LINCOLN, Neb. (AP) - Nebraska could see an additional $99 million for its current budget, setting the stage for more debate over taxes and spending.

The board that predicts state revenue updated its estimates Friday for the budget period between now and June 30, 2015. Lawmakers and the governor rely on the figures when setting Nebraska’s two-year budget.

Sen. Health Mello, chairman of the Legislature’s Appropriations Committee, said lawmakers will need to seek balance in the state’s priorities. The new projections give lawmakers greater flexibility for priorities such as tax reform, water-project investments, public education and the state prisons, he said.

Gov. Dave Heineman called on lawmakers to use the revenue for tax relief.

“The Legislature now has a clear choice: Tax relief for Nebraskans or a spending spree for special interest groups,” Heineman said in a statement.
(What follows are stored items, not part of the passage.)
(** [view.setUint32(byteOffset, value)] (big-endian, the default), for an
    offset with four bytes of room, as at both call sites. *)
Definition setUint32 (buf : bytes) (byteOffset : nat) (value : Z) : bytes :=
  take byteOffset buf ++ be32 (ToUint32 value) ++ drop (byteOffset + 4) buf.

(** [target.set(source, offset)] on a [Uint8Array], for a source that fits. *)
Definition typed_set (target source : bytes) (offset : nat) : bytes :=
  take offset target ++ source ++ drop (offset + length source) target.

(** [new TextEncoder().encode(s)]: strings are held as their UTF-8 bytes. *)
Definition encode (s : string) : bytes :=
  (λ a, Z.of_N (Ascii.N_of_ascii a)) <$> String.list_ascii_of_string s.

(** The outcome of an awaited promise or of a call that may throw. *)
Inductive Completion (A : Type) :=
| Normal (a : A)
| Throw.
Arguments Normal {A} a.
Arguments Throw {A}.

(** [try { body } catch (e) { handler }] *)
Definition try_catch {A} (body handler : Completion A) : Completion A :=
  match body with
  | Normal a => Normal a
  | Throw => handler
  end.

End JS.

(** *** The Web Crypto operations the client calls *)

Module WebCrypto.
Import JS.

Inductive HashAlg := SHA_1 | SHA_256 | SHA_384 | SHA_512.

(** The algorithm argument [{ name: 'PBKDF2', salt, iterations, hash }]. *)
Record Pbkdf2Params := mkPbkdf2Params {
  salt : bytes;
  iterations : Z;
  hash : HashAlg
}.

(** [crypto.subtle], restricted to the calls the client makes.  An
    AES-GCM decryption whose authentication fails rejects its promise. *)
Class SubtleCrypto := {
  CryptoKey : Type;
  (** [importKey('raw', keyData, 'PBKDF2', false, ...)] followed by
      [deriveKey(params, baseKey, { name: 'AES-GCM', length }, false, ...)] *)
  pbkdf2_deriveKey :
    Pbkdf2Params → bytes (* keyData *) → Z (* length *) → CryptoKey;
  (** [encrypt({ name: 'AES-GCM', iv }, key, data)] *)
  aes_gcm_encrypt : CryptoKey → bytes (* iv *) → bytes → bytes;
  (** [decrypt({ name: 'AES-GCM', iv }, key, data)] *)
  aes_gcm_decrypt : CryptoKey → bytes (* iv *) → bytes → Completion bytes
}.
(** * BlastingOverview: pattern layout, charge and rock classification

    A shallow embedding of the computational core of the blasting
    application: [models/pattern_calculator.py] (square and staggered hole
    layouts) and the hole-design, charge and rock-classification formulas
    that [app.py] evaluates inline.

    Numbers.  Python's [float] is modelled by exact rationals ([Q]); a
    decimal literal of the source denotes the rational it spells ([0.024] is
    24/1000).  Rounding of binary64 arithmetic is therefore not part of the
    model: equalities between computed values are stated with [==] and hold
    in exact arithmetic.  Python's [int] is [Z].  A division whose divisor is
    not a literal can raise [ZeroDivisionError]; calls that can raise live in
    the [result] monad below, so that "does not raise" is a statement about
    the returned value. *)

From Stdlib Require Import String.
From Stdlib Require Import QArith Qround ZArith List Bool Lia Lqa.
Import ListNotations.

Open Scope Q_scope.

(** ** Exceptions and early exit *)

Inductive exn : Type :=
| ZeroDivisionError
| ValueError.

Inductive result (A : Type) : Type :=
| Ok (a : A)
| Raise (e : exn).

Arguments Ok {A} a.
Arguments Raise {A} e.

Definition bind {A B : Type} (m : result A) (k : A -> result B) : result B :=
  match m with
  | Ok a => k a
  | Raise e => Raise e
  end.

Notation "x <- m ;; k" := (bind m (fun x => k))
  (at level 61, m at next level, right associativity).

(** A loop body either falls through to the next iteration or executes a
    [return] that leaves the enclosing function with the state reached. *)
Inductive flow (S : Type) : Type :=
| Continue (s : S)
| Return (s : S).

Arguments Continue {S} s.
Arguments Return {S} s.

Definition flow_state {S : Type} (f : flow S) : S :=
  match f with
  | Continue s => s
  | Return s => s
  end.

(** [for a in l: body], threading the state [s]; a [return] inside the body
    stops the iteration, an exception propagates. *)
Fixpoint for_each {A S : Type} (body : A -> S -> result (flow S))
    (l : list A) (s : S) : result (flow S) :=
  match l with
  | [] => Ok (Continue s)
  | a :: l' =>
      match body a s with
      | Ok (Continue s') => for_each body l' s'
      | Ok (Return s') => Ok (Return s')
      | Raise e => Raise e
      end
  end.

(** ** Python primitives *)

Module Py.

(** [a < b] on floats. *)
Definition lt (a b : Q) : bool := negb (Qle_bool b a).

(** [a > b] on floats. *)
Definition gt (a b : Q) : bool := lt b a.

(** [a / b] on floats. *)
Definition div (a b : Q) : result Q :=
  if Qeq_bool b 0 then Raise ZeroDivisionError else Ok (a / b).

(** [int(x)]: truncation towards zero. *)
Definition int (x : Q) : Z := Z.quot (Qnum x) (Zpos (Qden x)).

(** [enumerate(l)]. *)
Definition enumerate {A : Type} (l : list A) : list (nat * A) :=
  combine (seq 0 (length l)) l.

(** [math.pi], the literal Python prints for it. *)
Definition math_pi : Q := 3.141592653589793.

(** [range(n)]. *)
Definition range (n : Z) : list Z := map Z.of_nat (seq 0 (Z.to_nat n)).

(** [round(x)] on a float: the nearest integer, a tie going to the even one. *)
Definition round (x : Q) : Z :=
  let f := Qfloor x in
  let r := x - inject_Z f in
  if lt r (1 # 2) then f
  else if gt r (1 # 2) then (f + 1)%Z
  else if Z.even f then f else (f + 1)%Z.

(** [math.ceil(x)]. *)
Definition ceil (x : Q) : Z := Qceiling x.

(** [l[:n]]: a negative [n] counts from the end. *)
Definition slice_to {A : Type} (l : list A) (n : Z) : list A :=
  if (n <? 0)%Z then firstn (Z.to_nat (Z.of_nat (length l) + n)) l
  else firstn (Z.to_nat n) l.
(* ===== verification/Order.v ===== *)
(** * Three-way comparisons

    The C and C++ code compares with a negative, zero or positive integer. [TotalCompare] is the
    interface a comparison promises; [lex] is the order of sequences over it, a shorter
    sequence first, and [lex_before] is that order as a declaration, without a comparison. *)

From stdpp Require Import base sorting list numbers.
From Stdlib Require Import ZArith Lia.
From S2P Require Import Prelude.
Open Scope Z_scope.

Class TotalCompare {A : Type} (cmp : A -> A -> Z) : Prop := {
  tc_refl a : cmp a a = 0;
  tc_antisym a b : cmp b a = - cmp a b;
  tc_trans a b c : cmp a b <= 0 -> cmp b c <= 0 ->
    cmp a c <= 0 /\ (cmp a b < 0 \/ cmp b c < 0 -> cmp a c < 0)
}.

Fixpoint lex {A} (cmp : A -> A -> Z) (a b : list A) : Z :=
  match a, b with
  | [], [] => 0
  | [], _ :: _ => -1
  | _ :: _, [] => 1
  | x :: a, y :: b => if cmp x y =? 0 then lex cmp a b else cmp x y
  end.

Section Compare.
Context {A : Type} {cmp : A -> A -> Z} `{!TotalCompare cmp}.

Lemma cmp_lt_trans a b c : cmp a b < 0 -> cmp b c < 0 -> cmp a c < 0.
Proof using TotalCompare0. intros. apply (tc_trans a b c); lia. Qed.

Lemma cmp_le_lt_trans a b c : cmp a b <= 0 -> cmp b c < 0 -> cmp a c < 0.
Proof using TotalCompare0. intros. apply (tc_trans a b c); lia. Qed.

Lemma cmp_eq_sym a b : cmp a b = 0 -> cmp b a = 0.
Proof using TotalCompare0. intros H. rewrite (tc_antisym a b). lia. Qed.

Lemma cmp_eq_l a b c : cmp a b = 0 -> cmp a c = 0 <-> cmp b c = 0.
Proof using TotalCompare0.
  assert (Hone : forall x y z, cmp x y = 0 -> cmp x z = 0 -> cmp y z = 0).
  { intros x y z Hxy Hxz. pose proof (cmp_eq_sym _ _ Hxy). pose proof (cmp_eq_sym _ _ Hxz).
    destruct (tc_trans y x z) as [? _]; [lia | lia |].
    destruct (tc_trans z x y) as [? _]; [lia | lia |].
    pose proof (tc_antisym y z). lia. }
  intros H. split; intros Hc; [exact (Hone a b c H Hc) |].
  exact (Hone b a c (cmp_eq_sym _ _ H) Hc).
Qed.

Lemma lex_refl l : lex cmp l l = 0.
Proof using TotalCompare0. induction l; cbn; [easy |]. now rewrite tc_refl. Qed.

Lemma lex_antisym a b : lex cmp b a = - lex cmp a b.
Proof using TotalCompare0.
  revert b. induction a as [| x a IH]; intros [| y b]; cbn; try easy.
  rewrite (tc_antisym x y). rewrite IH.
  destruct (Z.eqb_spec (cmp x y) 0) as [-> | H]; [easy |].
  destruct (Z.eqb_spec (- cmp x y) 0); lia.
Qed.

Lemma lex_trans a b c :
  lex cmp a b <= 0 -> lex cmp b c <= 0 ->
  lex cmp a c <= 0 /\ (lex cmp a b < 0 \/ lex cmp b c < 0 -> lex cmp a c < 0).
Proof using TotalCompare0.
  revert b c. induction a as [| x a IH]; intros [| y b] [| z c]; cbn; try lia.
  intros Hab Hbc.
  destruct (Z.eqb_spec (cmp x y) 0) as [Hxy | Hxy], (Z.eqb_spec (cmp y z) 0) as [Hyz | Hyz].
  - rewrite (proj2 (cmp_eq_l x y z Hxy) Hyz). cbn. now apply (IH b c).
  - destruct (tc_trans x y z) as [_ Hlt]; [lia | lia |].
    destruct (Z.eqb_spec (cmp x z) 0); lia.
  - destruct (tc_trans x y z) as [_ Hlt]; [lia | lia |].
    destruct (Z.eqb_spec (cmp x z) 0); lia.
  - destruct (tc_trans x y z) as [_ Hlt]; [lia | lia |].
    destruct (Z.eqb_spec (cmp x z) 0); lia.
Qed.

#[export] Instance lex_total : TotalCompare (lex cmp).
Proof using TotalCompare0. split; [apply lex_refl | apply lex_antisym | apply lex_trans]. Qed.

Lemma lex_app_same p a b : lex cmp (p ++ a) (p ++ b) = lex cmp a b.
Proof using TotalCompare0. induction p; cbn; [easy |]. now rewrite tc_refl. Qed.

(** What is between two sequences that agree up to [p] agrees with them up to [p]. *)
Lemma lex_between p x y z :
  lex cmp (p ++ x) z < 0 -> lex cmp z (p ++ y) < 0 ->
  exists q w, z = q ++ w /\ Forall2 (fun a b => cmp a b = 0) p q /\
    lex cmp x w < 0 /\ lex cmp w y < 0.
Proof using TotalCompare0.
  revert z. induction p as [| c p IH]; intros z Hl Hr; cbn in Hl, Hr.
  - exists [], z. auto using Forall2_nil_2.
  - destruct z as [| d z]; [lia |]. cbn in Hr. rewrite (tc_antisym c d) in Hr.
    destruct (Z.eqb_spec (cmp c d) 0) as [He | He].
    + rewrite He in Hr. cbn in Hr. destruct (IH z Hl Hr) as (q & w & -> & Hq & Hx & Hy).
      exists (d :: q), w. cbn. auto.
    + destruct (Z.eqb_spec (- cmp c d) 0); lia.
Qed.
End Compare.

Lemma lex_zero_eq {A} (cmp : A -> A -> Z) a b :
  lex cmp a b = 0 <-> Forall2 (fun x y => cmp x y = 0) a b.
Proof.
  revert b. induction a as [| x a IH]; intros [| y b]; cbn.
  - split; auto.
  - split; [lia |]. intros H; inversion H.
  - split; [lia |]. intros H; inversion H.
  - destruct (Z.eqb_spec (cmp x y) 0) as [He | He].
    + rewrite IH. split; [now constructor | intros H; now inversion H].
    + split; [easy |]. intros H. now inversion H.
Qed.

(** *** The order as a declaration *)

(** A sequence is before those that continue it, and before those that have a later element where the
    two first differ. *)
Inductive lex_before {A} (before : A -> A -> Prop) : list A -> list A -> Prop :=
| before_continuation a x k : lex_before before a (a ++ x :: k)
| before_difference p x y a b : before x y -> lex_before before (p ++ x :: a) (p ++ y :: b).

Lemma lex_before_cons {A} (before : A -> A -> Prop) x a b :
  lex_before before a b -> lex_before before (x :: a) (x :: b).
Proof.
  destruct 1 as [a y k | p y z a b H].
  - exact (before_continuation before (x :: a) y k).
  - exact (before_difference before (x :: p) y z a b H).
Qed.

Lemma lex_before_head {A} (before : A -> A -> Prop) x y a b : before x y -> lex_before before (x :: a) (y :: b).
Proof. intros H. exact (before_difference before [] x y a b H). Qed.

(** [lex] is negative just for a sequence that is before the other one, for a comparison that is
    negative just for [before] and zero just for equal elements. *)
Lemma lex_before_spec {A} (cmp : A -> A -> Z) `{!TotalCompare cmp} (before : A -> A -> Prop) (ok : A -> Prop) a b :
  (forall x y, ok x -> ok y -> cmp x y < 0 <-> before x y) ->
  (forall x y, ok x -> ok y -> cmp x y = 0 -> x = y) ->
  Forall ok a -> Forall ok b -> lex cmp a b < 0 <-> lex_before before a b.
Proof.
  intros Hlt Heq Ha Hb. split.
  - intros H. revert b Hb H. induction Ha as [| x a Hx _ IH]; intros [| y b] Hb H; cbn in H; try lia.
    { exact (before_continuation before [] y b). }
    apply list.Forall_cons in Hb as [Hy Hb]. destruct (Z.eqb_spec (cmp x y) 0) as [He | He].
    + rewrite <- (Heq x y Hx Hy He). apply lex_before_cons. now apply IH.
    + apply lex_before_head. now apply Hlt.
  - destruct 1 as [a x k | p x y a b H].
    + rewrite <- (app_nil_r a) at 1. now rewrite lex_app_same.
    + rewrite lex_app_same. apply list.Forall_app in Ha as [_ Ha]. apply list.Forall_app in Hb as [_ Hb].
      apply list.Forall_cons in Ha as [Hx _]. apply list.Forall_cons in Hb as [Hy _].
      apply Hlt in H; [| easy | easy]. cbn. destruct (Z.eqb_spec (cmp x y) 0); lia.
Qed.

(** [memcmp] of buffers of one length. *)
Lemma memcmp_before a b : length a = length b -> memcmp a b < 0 <-> lex_before Z.lt a b.
Proof.
  intros Hlen. split.
  - revert b Hlen. induction a as [| x a IH]; intros [| y b] Hlen H; try discriminate; cbn in H.
    injection Hlen as Hlen. destruct (Z.gtb_spec x y); [lia |].
    destruct (Z.ltb_spec x y); [now apply lex_before_head |].
    assert (x = y) as -> by lia. apply lex_before_cons. now apply IH.
  - destruct 1 as [a x k | p x y a b H].
    { rewrite length_app in Hlen. cbn in Hlen. lia. }
    clear Hlen. induction p as [| z p IH]; cbn.
    + destruct (Z.gtb_spec x y); [lia |]. destruct (Z.ltb_spec x y); lia.
    + now rewrite Z.gtb_ltb, Z.ltb_irrefl.
Qed.

(** *** Sorted lists *)

Lemma StronglySorted_filter {A} (R : A -> A -> Prop) (P : A -> Prop) `{forall x, Decision (P x)} l :
  StronglySorted R l -> StronglySorted R (filter P l).
Proof.
  induction 1 as [| x l Hl IH Hx]; [constructor |]. rewrite filter_cons. case_decide; [| exact IH].
  constructor; [exact IH |]. apply list.Forall_forall. intros y Hy. apply list_elem_of_filter in Hy as [_ Hy].
  rewrite list.Forall_forall in Hx. now apply Hx.
Qed.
Members of the Nebraska Economic Forecasting Advisory Board said the state economy is holding strong in the years since the recession, with low unemployment and a housing shortage in rural areas.

“Things seem to be slowly improving,” board member Leslie Anderson said.

Board members predicted that the state will receive about $4.1 billion in the current fiscal year, which is $36 million higher than previous forecasts. By law, that money will go into Nebraska’s cash reserve that is used for emergencies and one-time expenses.

The board said the state will collect more than $4.2 billion in the next fiscal year, roughly $63 million more than initially expected. Most of that money will go to the state’s general fund for future use.

Revenue is expected to grow by 4.2 percent in the fiscal year that ends on June 30 and another 4.5 percent the following year. The growth is slightly below the state’s historic average of 5.1 percent.

The OpenSky Policy Institute, a Nebraska tax-policy think tank, urged lawmakers to view the projections cautiously. If the forecasts are high, the state could be forced to make cuts next year, said Renee Fry, the group’s executive director.